I put almost all of my monthly expenses on credit and pay the balance in full every month. I've never paid a cent in interest and I've earned thousands of dollars worth of reward points over the years through the various cards I've used.


----------



## Shy Ostrich (Jun 24, 2017)

805, I don't know why though. Maybe because I pay my credit cards off immediately when there is a balance on my account.


----------



## komorikun (Jan 11, 2009)

coldmorning said:


> I know I had over an 800 when I was 30. That was with only about 10 years total of credit history so I don't think you need 20 years of mortgage history. At the time I had less than 1 year of mortgage history, three cars financed, student loans and a 2-3 credit cards.

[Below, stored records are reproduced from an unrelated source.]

(** * update_politicians_images.py: matching politician records to portraits

    A shallow embedding of [cleanup-files/update_politicians_images.py].

    The script loads a JSON document, lists a directory of images, builds a
    dictionary from normalised image names to file names, and walks over the
    records: every record that matches an image (by name, by alias, or by a
    substring fallback) gets its ['image'] entry set; the others are reported
    on the console.  The document is written back at the end.

    Conventions of the model:
    - a Python [str] is a [string]; a character is an [ascii].  Every string
      operation of the script acts character by character on the four ASCII
      characters double quote, space, hyphen and apostrophe, or compares
      characters for equality;
    - a Python [dict] is an association list in insertion order, looked up
      and updated at the first entry with the key (a dict built by
      [json.load] or by a comprehension has no second one);
    - an exception is a value [Raise e] of the result type; the script
      catches none, so an exception ends the run before the file is written.
      The exceptions of the model are the two that the loop raises on a
      document of the wrong shape; [print] and [json.dump] failing to
      encode a text are not part of it;
    - the file system is explicit: the directory listing and the parsed
      document are the inputs of [run], the document written back and the
      console lines are its outputs. *)

From Stdlib Require Import String Ascii List Bool Arith Lia.
From Stdlib Require Import Numbers.DecimalString.
From Stdlib Require Import Sorting.Permutation.
Import ListNotations.
Local Open Scope string_scope.
Local Open Scope list_scope.
Local Open Scope nat_scope.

So maybe it's 10 years then. I've also heard having various types of loans helps, which you have- mortgage, car loans, student loans, and credit card.

On reddit, they say that anything above 760 doesn't really matter. People with 800 credit score won't get lower interest rates (auto loans, mortgages, etc.) than those with 760.


----------



## MCHB (Jan 1, 2013)

I have no debt so probably not terrible?


----------



## The Scrub Ducky (Apr 4, 2017)

JH1983 said:


> 708 for me. I use my credit card to buy almost everything and pay it off in full every month. Haven't paid a penny in interest since I've had it.
> 
> I get 1.5% cash back on every purchase, so I'm actually coming out ahead. It's not much, but $10-15 free every month is better than $0. Just have to be responsible and make credit cards work for you and take advantage of rewards cards.
> _Posted via Mobile Device_


Don't you have to let a balance carry over passed the 5th of the next month? If you pay it all on time always then it'll just show up as 0$ every month as if you're not using your credit card, thus no credit building?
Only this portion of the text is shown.